Trigger Points (TrPs) in the anterior fibers of gluteus minimus refer into the lower buttock and down the lateral aspect of the thigh into the fibular region of the leg. Rarely do the referrals cross the ankle, but on occasion will refer into the dorsum of the foot. (Image 1B). Trigger points in the posterior fibers tend to refer more medial into the lower buttock (then the anterior trigger points) and into the posterior thigh and proximal calf (Image 1C).
These trigger points form for numerous reasons from direct trauma, inter muscular injections, postural distortions, running, swimming, walking too far and/or too fast over uneven terrain, and sporting activities such as tennis, handball or cycling.
Resolve & Distinguish
First identify, then eliminate or modify the factors that perpetuate the existence of trigger points. These may include periods of prolonged immobility such as seating in a car, watching a movie, working at a desk, sleeping in a fetal position or sitting on a wallet.
It will be easy to distinguish gluteus minimus trigger points from others, like the piriformis or the overlying gluteus medius, based on their referral patterns and the location of the trigger points.

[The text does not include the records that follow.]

(** [MATCH (n:Node {...}) SET n:A:B...], normalised when a label is terminal *)
Definition set_node_labels (workspace node_id : string) (labels : list string) : graph -> graph :=
  on_node (node_id, workspace) (option_map (map_labels (fun ls =>
    let ls := ls ∪ list_to_set (map cypher_name labels) in
    if existsb is_terminal_label labels then _LATTICE_NORMALIZATION ls else ls))).
Definition remove_node_label (workspace node_id label : string) : graph -> graph :=
  on_node (node_id, workspace) (option_map (map_labels (fun ls => ls ∖ {[cypher_name label]}))).

(** [_edge_merge_cypher]: both endpoints are merged, then the relationship. *)
Definition merge_edge_row (workspace type : string) (created_by : option string)
    (src dst : string) (props : list (string * pval)) (g : graph) : graph :=
  let g := on_node (src, workspace) (fun x => Some (merged (src, workspace) None x)) g in
  let g := on_node (dst, workspace) (fun x => Some (merged (dst, workspace) None x)) g in
  let key := (src, dst, cypher_name type, workspace) in
  let old := match db_edges g !! key with
             | Some m => m
             | None => match created_by with
                       | Some c => {["created_by" := PJson (JStr c)]}
                       | None => ∅
                       end
             end in
  MkDb (db_nodes g) (<[key := set_props props old]> (db_edges g)).

(** ** [_write_batch] *)

Record patch := MkPatch { p_node : string; p_remove : list string; p_add : list string }.
Abbreviation node_dict := (list (string * obj)).
Abbreviation edge_dict := (list ((string * string) * obj)).

Definition le_fst {A} (a b : string * A) : Prop := String.le a.1 b.1.
#[export] Instance le_fst_dec {A} : RelDecision (@le_fst A).
Proof. intros a b. unfold le_fst. apply _. Defined.
Definition le_key {A} (a b : (string * string) * A) : Prop :=
  if decide (a.1.1 = b.1.1) then String.le a.1.2 b.1.2 else String.le a.1.1 b.1.1.
#[export] Instance le_key_dec {A} : RelDecision (@le_key A).
Proof. intros a b. unfold le_key. destruct (decide _); apply _. Defined.

Definition is_session (data : obj) : bool := bool_decide ("Session" ∈ labels_of data).
Definition nonempty (j : json) : option json := if truthy j then Some j else None.
Definition row_of (workspace : string) (nd : string * obj) : row :=
  MkRow nd.1 (_build_node_props nd.2 workspace)
    (if is_session nd.2 then nonempty (jget "working_dir" nd.2) else None)
    (if is_session nd.2 then nonempty (jget "status_if_absent" nd.2) else None).
(** [sorted(set(labels))] *)
Definition label_set (data : obj) : list string := py_sorted (remove_dups (labels_of data)).
(** Sessions first, then the others, then the labels: for each node the same as
    node by node. *)
Lemma at_key_phases (n : node_dict) k :
  NoDup (dkeys n) ->
  at_key k (map row_op (base.filter (fun nd => is_session nd.2 = true) n)
            ++ map row_op (base.filter (fun nd => is_session nd.2 = false) n)
            ++ map label_op (base.filter labelled n))
  = at_key k (concat (map node_ops n)).
Proof.
  induction n as [|nd n IH]; intros Hn; [done|].
  apply NoDup_cons in Hn as [Hnew Hn]. specialize (IH Hn).
  change (concat (map node_ops (nd :: n))) with (node_ops nd ++ concat (map node_ops n)).
  rewrite !map_filter_cons !at_key_app -IH !at_key_app. clear IH.
  destruct (decide ((nd.1, ws) = k)) as [Hk|Hne].
  - assert (Hf : forall (P : string * obj -> Prop) (dec : forall x, Decision (P x))
        (op : string * obj -> node_key * nop),
      (forall nd, (op nd).1 = (nd.1, ws)) -> at_key k (map op (base.filter P n)) = []).
    { intros P dec op Hop. apply at_key_absent; [done|]. rewrite -Hk. by apply dkeys_filter. }
    rewrite !(Hf _ _ row_op) ?(Hf _ _ label_op); [|done..]. unfold node_ops, labelled.
    rewrite !app_nil_r.
    destruct (is_session nd.2) eqn:Es; destruct (labels_of nd.2) eqn:El;
      rewrite ?decide_True ?decide_False //; unfold at_key; rewrite ?filter_cons; 
      unfold row_op, label_op; cbn [fst]; by repeat case_decide.
  - unfold node_ops, labelled, row_op, label_op.
    destruct (is_session nd.2) eqn:Es; destruct (labels_of nd.2) eqn:El;
      repeat case_decide; rewrite ?at_key_cons_ne //.
Qed.
(** *** The phases as operations *)

Abbreviation on_nodes := (fun ops g => MkDb (run_n ops (db_nodes g)) (db_edges g)).

Definition valid_name (l : string) : Prop := _validate_identifier l = Ok tt.
Definition node_valid (nd : string * obj) : Prop := Forall valid_name (labels_of nd.2).
Definition patch_valid (lp : patch) : Prop := Forall valid_name (p_remove lp) /\ Forall valid_name (p_add lp).
Definition edge_valid (e : (string * string) * obj) : Prop :=
  exists t, edge_type_of e.2 = Ok t /\ valid_name t.

Lemma write_nodes_does n :
  NoDup (dkeys n) -> does (write_nodes n ws cb) (Forall node_valid n) (on_nodes (concat (map node_ops n))).
Proof.
  intros Hn. eapply does_ext.
  - unfold write_nodes. apply does_bind; [|apply does_bind; [|apply does_bind]].
    + apply does_for. intros nd. apply (does_for _ valid_name (fun _ => id)). intros l. apply does_check.
    + apply does_for. intros nd. apply does_modify.
    + apply does_for. intros nd. apply does_modify.
    + apply does_for. intros nd. apply does_modify.
  - split; [by intros [? _]|]. intros Hv. split_and!; [exact Hv|by apply Forall_true..].
  - intros g _. cbv beta.
    assert (E : foldl (fun (s : graph) (nd : string * obj) => foldl (fun s _ => id s) s (labels_of nd.2)) g n = g).
    { clear. induction n as [|nd n IH]; cbn [foldl]; [done|]. by rewrite foldl_id. }
    rewrite E. clear E.
    rewrite (foldl_run (fun nd => merge_session_row ws cb (row_of ws nd)) row_op); last first.
    { intros nd g' Hin. rewrite merge_sort_Permutation in Hin. apply list_elem_of_filter in Hin as [Hs _].
      unfold row_op. by rewrite Hs. }
    rewrite (foldl_run (fun nd => merge_node_row ws cb (row_of ws nd)) row_op); last first.
    { intros nd g' Hin. rewrite merge_sort_Permutation in Hin. apply list_elem_of_filter in Hin as [Hs _].
      unfold row_op. by rewrite Hs. }
    rewrite (foldl_run (fun nd => set_node_labels ws nd.1 (label_set nd.2)) label_op); [|done].
    cbn [db_nodes db_edges]. rewrite -!run_app. f_equal. apply run_ext. intros k x. f_equal.
    rewrite -at_key_phases // !at_key_app -?app_assoc.
    assert (Hk : forall (P : string * obj -> Prop) (dec : forall x, Decision (P x)) (op : string * obj -> node_key * nop),
      (forall nd, (op nd).1 = (nd.1, ws)) ->
      at_key k (map op (merge_sort le_fst (base.filter P n))) = at_key k (map op (base.filter P n))).
    { intros P dec op Hop. apply at_key_map_op; [done|apply merge_sort_Permutation|].
      unfold dkeys. rewrite merge_sort_Permutation. eapply sublist_NoDup; [exact Hn|].
      apply fmap_sublist. apply sublist_filter. }
    by rewrite !Hk.
Qed.
Lemma on_node_id k (f : option dbnode -> option dbnode) g : (forall x, f x = x) -> on_node k f g = g.
Proof.
  intros Hf. destruct g as [ns es]. unfold on_node. simpl. f_equal. apply map_eq. intros k'.
  destruct (decide (k = k')) as [->|]; [by rewrite lookup_partial_alter_eq|by rewrite lookup_partial_alter_ne].
Qed.

Lemma foldl_labels k (F : string -> gset string -> gset string) xs g :
  foldl (fun g x => on_node k (option_map (map_labels (F x))) g) g xs
  = on_node k (option_map (map_labels (fun ls => foldl (fun ls x => F x ls) ls xs))) g.
Proof.
  revert g. induction xs as [|x xs IH]; intros g.
  - symmetry. apply on_node_id. by intros [[]|].
  - cbn [foldl]. rewrite IH. unfold on_node. simpl. f_equal.
    rewrite partial_alter_partial_alter_eq. apply partial_alter_ext. by intros [n|] _.
Qed.

Lemma write_patch_does lp : does (write_patch ws lp) (patch_valid lp) (on_nodes [patch_op lp]).
Proof.
  eapply does_ext.
  - unfold write_patch. apply does_bind; apply (does_for _ valid_name); intros l;
      (eapply does_ext; [apply does_bind; [apply does_check|apply does_modify]|unfold valid_name; tauto|]);
      intros g _; unfold id; reflexivity.
  - done.
  - intros g _. cbv beta. unfold remove_node_label, set_node_labels.
    rewrite (foldl_labels _ (fun l ls => ls ∖ {[cypher_name l]})) (foldl_labels _ (fun l => labels_effect [l])).
    unfold on_node. simpl. f_equal. rewrite partial_alter_partial_alter_eq.
    apply partial_alter_ext. by intros [n|] _.
Qed.
(* ===== verification/Neo4jLabels.v ===== *)
(** * The Neo4j store behind the handlers

    [Neo4jGraphStore] as an implementation of the store interface the handlers
    are written against, and its promise about labels: what a handler labelled
    is buffered or in the database, a failed flush keeps it so, and a flush that
    succeeds puts it into the database. *)
From stdpp Require Import ssreflect base list gmap strings sorting.
From Stdlib Require Import ZArith Lia.
From S2P Require Import Prelude PyText Sha256 Utils Json QueueFiles QueueManager GraphStore Services DefaultHandler.
From S2P Require Import Layer2 Layer3 Pipeline PipelineSpec Neo4jStore Neo4jSpec.

#[local] Open Scope string_scope.
#[local] Open Scope list_scope.

Section store.
Context `{!Timestamps}.

(** The store, the process and database it writes to, and what the next read
    queries of the driver give after [except Neo4jError]: a record's
    properties, nothing, or an exception of another class. *)
Record Neo4jSide := MkSide {
  gstore : Neo4jGraphStore;
  gworld : world;
  gqueries : list (result (option obj));
}.

Definition n4_query : M Neo4jSide (option obj) := fun g =>
  match gqueries g with
  | [] => (Ok None, g)
  | q :: qs => (q, MkSide (gstore g) (gworld g) qs)
  end.

Definition on_buffers (f : Neo4jGraphStore -> Neo4jGraphStore) : M Neo4jSide unit :=
  mmodify (fun g => MkSide (f (gstore g)) (gworld g) (gqueries g)).

(** Buffer first, then the database *)
Definition n4_get (node_id : string) : M Neo4jSide (option obj) :=
  let! g := mget in
  match dget node_id (_node_buffer (gstore g)) with
  | Some o => mret (Some o)
  | None => n4_query
  end.
Definition n4_get_edge (src dst : string) : M Neo4jSide (option obj) :=
  let! g := mget in
  match dget (src, dst) (_edge_buffer (gstore g)) with
  | Some o => mret (Some o)
  | None => n4_query
  end.
Definition n4_find_delegation (sub_session_id workspace : string) : M Neo4jSide (option obj) :=
  let! g := mget in
  match List.find (is_delegation_of sub_session_id) (map snd (_node_buffer (gstore g))) with
  | Some o => mret (Some o)
  | None => n4_query
  end.

#[export] Instance Neo4j_store : GraphStore Neo4jSide := {|
  upsert_node := fun n data => on_buffers (n4_upsert_node n data);
  get_node := n4_get;
  upsert_edge := fun a b data => on_buffers (n4_upsert_edge a b data);
  get_edge := n4_get_edge;
  find_delegation_by_sub_session := n4_find_delegation;
  find_owner_in_buffer := fun dst type g => find_owner dst type (_edge_buffer (gstore g));
  remove_edge := fun a b => on_buffers (n4_remove_edge a b);
  set_labels := fun n rem ad => on_buffers (n4_set_labels n rem ad);
  graph_workspace := fun g => workspace_of (gstore g);
|}.

(** [flush] and [close] of the store object *)
Definition on_db (m : M (Neo4jGraphStore * world) unit) : M Neo4jSide unit := fun g =>
  let '(r, (st, w)) := m (gstore g, gworld g) in (r, MkSide st w (gqueries g)).
Definition n4_flush : M Neo4jSide unit := on_db flush.
Definition n4_close : M Neo4jSide unit := on_db close.
Definition n4_discard (g : Neo4jSide) : Neo4jSide :=
  MkSide (n4_discard_buffer (gstore g)) (gworld g) (gqueries g).

(** ** The invariant *)

Record store_fine (st : Neo4jGraphStore) : Prop := {
  sf_rows : 1 <= _flush_chunk_rows st;
  sf_nodes : NoDup (dkeys (_node_buffer st));
  sf_edges : NoDup (dkeys (_edge_buffer st));
  sf_patches : Forall (fun lp => p_remove lp ⊆ removable) (_label_patches st);
}.

(** Node [n] waits in the buffer with label [l]; it is in the database with it. *)
Definition awaits (n l : string) (st : Neo4jGraphStore) : Prop :=
  exists o, dget n (_node_buffer st) = Some o /\ l ∈ labels_of o.
Definition has (l : string) (x : option dbnode) : Prop := exists d, x = Some d /\ l ∈ n_labels d.
Definition stored (n l : string) (g : Neo4jSide) : Prop :=
  has l (db_nodes (w_graph (gworld g)) !! (n, workspace_of (gstore g))).
Definition n4_carries (n l : string) (g : Neo4jSide) : Prop := awaits n l (gstore g) \/ stored n l g.

Lemma fine_upsert i data st : store_fine st -> store_fine (n4_upsert_node i data st).
Proof. intros [H1 H2 H3 H4]. split; simpl; [done|by apply NoDup_dset|done..]. Qed.
Lemma fine_edge a b data st : store_fine st -> store_fine (n4_upsert_edge a b data st).
Proof. intros [H1 H2 H3 H4]. split; simpl; [done..|by apply NoDup_dset|done]. Qed.
Lemma fine_remove_edge a b st : store_fine st -> store_fine (n4_remove_edge a b st).
Proof. intros [H1 H2 H3 H4]. split; simpl; [done..|by apply NoDup_ddel|done]. Qed.
Lemma fine_set_labels i rem ad st : rem ⊆ removable -> store_fine st -> store_fine (n4_set_labels i rem ad st).
Proof.
  intros Hr [H1 H2 H3 H4]. split; simpl; [done|by apply NoDup_dset|done|].
  apply Forall_app. split; [done|by apply Forall_singleton].
Qed.

Lemma elem_append_labels l a b : l ∈ append_labels a b <-> l ∈ a \/ l ∈ b.
Proof.
  unfold append_labels. revert a. induction b as [|x b IH]; intros a; simpl; [rewrite elem_of_nil; tauto|].
  rewrite IH elem_of_cons. case_decide; [|rewrite elem_of_app list_elem_of_singleton; tauto].
  split; [tauto|]. intros [?|[->|?]]; tauto.
Qed.

Lemma awaits_upsert n l i data st : awaits n l st -> awaits n l (n4_upsert_node i data st).
Proof.
  intros (o & Ho & Hl). unfold awaits. simpl. rewrite dget_dset. case_decide as Hi; [subst i|by exists o].
  eexists. split; [done|]. unfold buffered. rewrite Ho labels_n4_merge. destruct (dget "labels" data); [|done].
  apply elem_append_labels. by left.
Qed.
Lemma awaits_set n l i rem ad st :
  l ∉ removable -> rem ⊆ removable -> awaits n l st -> awaits n l (n4_set_labels i rem ad st).
Proof.
  intros Hl Hr (o & Ho & Hlo). unfold awaits. simpl. rewrite dget_dset. case_decide as Hi; [subst i|by exists o].
  eexists. split; [done|]. unfold buffered. rewrite Ho. unfold labels_of at 1, jget_default.
  rewrite dget_dset_eq str_items_jstrs elem_of_label_union list_elem_of_filter. left. split; [|done].
  intros Hin. by apply Hl, Hr.
Qed.

(** The store operations change the buffers only, the reads change nothing. *)
Lemma kept_side (I : Neo4jGraphStore -> world -> Prop) :
  (forall i data st w, I st w -> I (n4_upsert_node i data st) w) ->
  (forall a b data st w, I st w -> I (n4_upsert_edge a b data st) w) ->
  (forall a b st w, I st w -> I (n4_remove_edge a b st) w) ->
  (forall i rem ad st w, rem ⊆ removable -> I st w -> I (n4_set_labels i rem ad st) w) ->
  Kept (fun g => I (gstore g) (gworld g)).
Proof.
  intros H1 H2 H3 H4.
  assert (Hq : preserves (fun g => I (gstore g) (gworld g)) n4_query).
  { intros g Hg. unfold n4_query. by destruct (gqueries g). }
  split; simpl.
  - intros i data g. apply H1.
  - intros a b data g. apply H2.
  - intros a b g. apply H3.
  - intros i. apply preserves_bind; [apply preserves_get|]. intros g.
    destruct (dget i _); [apply preserves_ret|exact Hq].
  - intros i w. apply preserves_bind; [apply preserves_get|]. intros g.
    destruct (List.find _ _); [apply preserves_ret|exact Hq].
  - intros i rem ad Hr g. by apply H4.
Qed.

Lemma kept_store_fine : Kept (fun g => store_fine (gstore g)).
Proof.
  apply (kept_side (fun st _ => store_fine st)); intros;
    auto using fine_upsert, fine_edge, fine_remove_edge, fine_set_labels.
Qed.

Lemma kept_stored n l : Kept (stored n l).
Proof. by apply (kept_side (fun st w => has l (db_nodes (w_graph w) !! (n, workspace_of st)))). Qed.

Lemma kept_n4_carries n l : l ∉ removable -> Kept (fun g => store_fine (gstore g) /\ n4_carries n l g).
Proof.
  intros Hl. apply (kept_side (fun st w => store_fine st /\
    (awaits n l st \/ has l (db_nodes (w_graph w) !! (n, workspace_of st))))).
  - intros i data st w [Hf [Hp|Hs]]; (split; [by apply fine_upsert|]); [left; by apply awaits_upsert|by right].
  - intros a b data st w [Hf Hc]. split; [by apply fine_edge|exact Hc].
  - intros a b st w [Hf Hc]. split; [by apply fine_remove_edge|exact Hc].
  - intros i rem ad st w Hr [Hf [Hp|Hs]]; (split; [by apply fine_set_labels|]); [left; by apply awaits_set|by right].
Qed.

#[export] Instance Neo4j_labels : LabelStore Neo4jSide.
Proof.
  refine {| fine := fun g => store_fine (gstore g); carries := n4_carries; kept_fine := kept_store_fine;
            kept_carries := kept_n4_carries |}.
  intros n data ls l g g' _ Hd Hl [= <-]. left. unfold awaits. simpl. rewrite dget_dset_eq.
  eexists. split; [done|]. rewrite labels_n4_merge Hd elem_append_labels str_items_jstrs. by right.
Defined.

(** ** Flushing *)

Definition keeps_label (l : string) (o : nop) : Prop :=
  match o with OPatch lp => p_remove lp ⊆ removable | _ => True end.

Lemma lattice_keeps l ls : l ∉ removable -> l ∈ ls -> l ∈ _LATTICE_NORMALIZATION ls.
Proof.
  unfold removable. intros Hl Hin. assert (l <> "RootSession" /\ l <> "SubSession") as [H1 H2] by set_solver.
  unfold _LATTICE_NORMALIZATION. repeat case_decide; set_solver.
Qed.

Lemma labels_effect_keeps l labels ls : l ∉ removable -> l ∈ ls -> l ∈ labels_effect labels ls.
Proof.
  intros Hl Hin. unfold labels_effect. destruct (existsb _ _); [apply lattice_keeps; [done|]|]; set_solver.
Qed.

Lemma removable_plain r : r ∈ removable -> cypher_name r = r.
Proof.
  unfold removable. rewrite !elem_of_cons elem_of_nil. intros [->|[->|[->|[]]]]; vm_compute; reflexivity.
Qed.

Lemma patch_effect_keeps l lp ls : l ∉ removable -> p_remove lp ⊆ removable -> l ∈ ls -> l ∈ patch_effect lp ls.
Proof.
  intros Hl Hr Hin. unfold patch_effect.
  assert (H1 : l ∈ foldl (fun ls l => ls ∖ {[cypher_name l]}) ls (p_remove lp)).
  { revert ls Hin. induction (p_remove lp) as [|r rs IH]; intros ls Hin; [done|]. simpl. apply IH; [set_solver|].
    assert (Hrr : r ∈ removable) by set_solver. rewrite removable_plain //. assert (l <> r) by (by intros ->). set_solver. }
  revert H1. generalize (foldl (fun ls l => ls ∖ {[cypher_name l]}) ls (p_remove lp)).
  induction (p_add lp) as [|a xs IH]; intros ls' H1; [done|]. simpl. by apply IH, labels_effect_keeps.
Qed.

Lemma nop_keeps l k o x : l ∉ removable -> keeps_label l o -> has l x -> has l (apply_nop k o x).
Proof.
  intros Hl Ho (d & -> & Hd). destruct o; simpl; eexists; (split; [done|]); simpl; try done; [set_solver|..].
  - by apply labels_effect_keeps.
  - by apply patch_effect_keeps.
Qed.

Lemma run1_keeps l k ops x :
  l ∉ removable -> Forall (fun o => keeps_label l o.2) ops -> has l x -> has l (run1 apply_nop k ops x).
Proof.
  intros Hl Hops. revert x. induction Hops as [|o ops Ho _ IH]; intros x Hx; [done|]. simpl. by apply IH, nop_keeps.
Qed.

Lemma nops_keep l ws cb n p e :
  Forall (fun lp => p_remove lp ⊆ removable) p -> Forall (fun o => keeps_label l o.2) (nops ws cb n p e).
Proof.
  intros Hp. unfold nops. rewrite !Forall_app. split_and!.
  - apply Forall_concat, Forall_map, Forall_true. intros nd. unfold node_ops, row_op, label_op.
    destruct (is_session nd.2), (labels_of nd.2); repeat constructor.
  - by apply Forall_map.
  - apply Forall_concat, Forall_map, Forall_true. intros ed. repeat constructor.
Qed.

Lemma Forall_prefix {A} (P : A -> Prop) l l' : l `prefix_of` l' -> Forall P l' -> Forall P l.
Proof. intros [k ->] HP. by apply Forall_app in HP as [? _]. Qed.

Lemma Forall_at_key (P : nop -> Prop) (k : string * string) ops :
  Forall (fun o => P o.2) ops -> Forall (fun o => P o.2) (at_key k ops).
Proof. intros HP. apply Forall_forall. intros o [_ Ho]%list_elem_of_filter. rewrite Forall_forall in HP. by apply HP. Qed.

(** Whatever part of a flush was committed, a label in the database stays. *)
Lemma effect_keeps l st ys g k :
  l ∉ removable -> store_fine st -> ys.1 `prefix_of` (flush_ops st).1 ->
  has l (db_nodes g !! k) -> has l (db_nodes (effect ys g) !! k).
Proof.
  intros Hl Hf Hpre Hh. unfold effect. simpl. rewrite run_lookup. apply run1_keeps; [done| |done].
  apply Forall_at_key. eapply Forall_prefix; [exact Hpre|]. apply nops_keep, (sf_patches _ Hf).
Qed.

(** A whole flush writes the labels that were waiting. *)
Lemma effect_writes l st g n :
  l ∉ removable -> plain l -> store_fine st -> awaits n l st ->
  has l (db_nodes (effect (flush_ops st) g) !! (n, workspace_of st)).
Proof.
  intros Hl Hpl Hf (o & Ho & Hlo). rewrite effect_flush; [|apply Hf..]. unfold batch_effect. simpl.
  rewrite run_lookup. unfold nops. rewrite !at_key_app at_key_nodes; [|apply Hf].
  rewrite /= decide_True // Ho !run1_app. apply run1_keeps; [done| |apply run1_keeps; [done| |]].
  - apply (Forall_at_key (keeps_label l)). exact (nops_keep l (workspace_of st) (s_created_by st) [] [] (_edge_buffer st) (Forall_nil_2 _)).
  - apply (Forall_at_key (keeps_label l)). apply Forall_map. exact (sf_patches _ Hf).
  - unfold node_ops. simpl. destruct (labels_of o) as [|l0 ls] eqn:El; [by apply elem_of_nil in Hlo|].
    rewrite -El in Hlo. assert (Hset : l ∈ label_set o).
    { unfold label_set, py_sorted. by rewrite merge_sort_Permutation elem_of_remove_dups. }
    assert (Hin : forall ls', l ∈ labels_effect (label_set o) ls').
    { intros ls'. unfold labels_effect.
      assert (Hu : l ∈ ls' ∪ list_to_set (map cypher_name (label_set o))).
      { apply elem_of_union_r, elem_of_list_to_set, list_elem_of_fmap. exists l. by split. }
      destruct (existsb _ _); [by apply lattice_keeps|done]. }
    destruct (is_session o); simpl; eexists; (split; [done|]); simpl; apply Hin.
Qed.

(** What a flush does to a label, whatever the transactions do. *)
Lemma flush_promise g r g' :
  store_fine (gstore g) -> n4_flush g = (r, g') ->
  store_fine (gstore g')
  /\ forall n l, l ∉ removable -> plain l ->
     (stored n l g -> stored n l g') /\ (n4_carries n l g -> n4_carries n l g')
     /\ (r = Ok tt -> n4_carries n l g -> stored n l g').
Proof.
  intros Hf. unfold n4_flush, on_db. destruct (flush (gstore g, gworld g)) as [r0 [st w]] eqn:E. intros [= <- <-].
  destruct (flush_outcome _ _ _ _ _ (sf_rows _ Hf) (sf_nodes _ Hf) (sf_edges _ Hf) E)
    as (Hcfg & ys & Hp1 & _ & Hg & Hr).
  unfold config_of in Hcfg. injection Hcfg as C1 C2 C3 C4. simpl.
  assert (Hkeep : forall n l, l ∉ removable -> stored n l g -> stored n l (MkSide st w (gqueries g))).
  { intros n l Hl Hs. unfold stored in *. simpl. rewrite C1 Hg. by eapply effect_keeps. }
  destruct r0 as [[]|x].
  - destruct Hr as (Hb & -> & _). unfold buffers_of in Hb. injection Hb as E1 E2 E3. split.
    { split; [rewrite C3; apply Hf|rewrite E1; constructor|rewrite E2; constructor|rewrite E3; constructor]. }
    intros n l Hl Hpl.
    assert (Hw : n4_carries n l g -> stored n l (MkSide st w (gqueries g))).
    { intros [Hp|Hs]; [|by apply Hkeep]. unfold stored. simpl. rewrite C1 Hg. by apply effect_writes. }
    split; [by apply Hkeep|]. split; [intros Hc; right; by apply Hw|auto].
  - unfold buffers_of in Hr. injection Hr as E1 E2 E3. split.
    { split; [rewrite C3; apply Hf|rewrite E1; apply Hf|rewrite E2; apply Hf|rewrite E3; apply Hf]. }
    intros n l Hl Hpl. split; [by apply Hkeep|]. split; [|done].
    intros [(o & Ho & Hlo)|Hs]; [left|right; by apply Hkeep]. exists o. simpl. by rewrite E1.
Qed.

(** [close] flushes once more and hides a failure. *)
Lemma close_promise g r g' :
  store_fine (gstore g) -> n4_close g = (r, g') ->
  store_fine (gstore g')
  /\ forall n l, l ∉ removable -> plain l -> (stored n l g -> stored n l g') /\ (n4_carries n l g -> n4_carries n l g').
Proof.
  intros Hf Hc. destruct (n4_flush g) as [r1 g1] eqn:E. destruct (flush_promise g r1 g1 Hf E) as [Hf1 Hl1].
  assert (g' = g1) as ->.
  { revert Hc E. unfold n4_close, n4_flush, on_db, close, mcatch.
    destruct (flush (gstore g, gworld g)) as [[[]|x] [st w]]; [|destruct (is_Exception x)]; simpl; congruence. }
  split; [done|]. intros n l Hl Hpl. destruct (Hl1 n l Hl Hpl) as (H1 & H2 & _). by split.
Qed.
End store.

Piriformis trigger points refer into the posterior thigh distally to the knee (Image 2), whereas the gluteus minimus trigger points also include the lateral thigh and calf (Images 1B,C).
Gluteus medius trigger points are less likely to involve the thigh (Image 3).
Range of motion is another way to determine which muscles are involved. Trigger points in the gluteus maximus restrict hip flexion, while trigger points in the piriformis restrict medial rotation of the thigh.
Trigger points in the gluteus minimus and gluteus medius will restrict adduction of the thigh.
The success of your practice is influenced by your ability to educate your patients. Set your self apart and reinforce a professional image by using visual aids like trigger point wall and flip charts to show patients their pain referral patterns. Postural analysis photos make it easy for you to assess, show patients imbalances in their musculoskeletal system and document postural improvement over a series of treatments. Read "Getting Inside Your Patient's Head" (MT, January, 2011).
Knowing the specific pain patterns of each muscle gives you the knowledge to efficiently assess, educate and design treatment plans tailored to your patient's complaints.
I wish great success in the treatment room.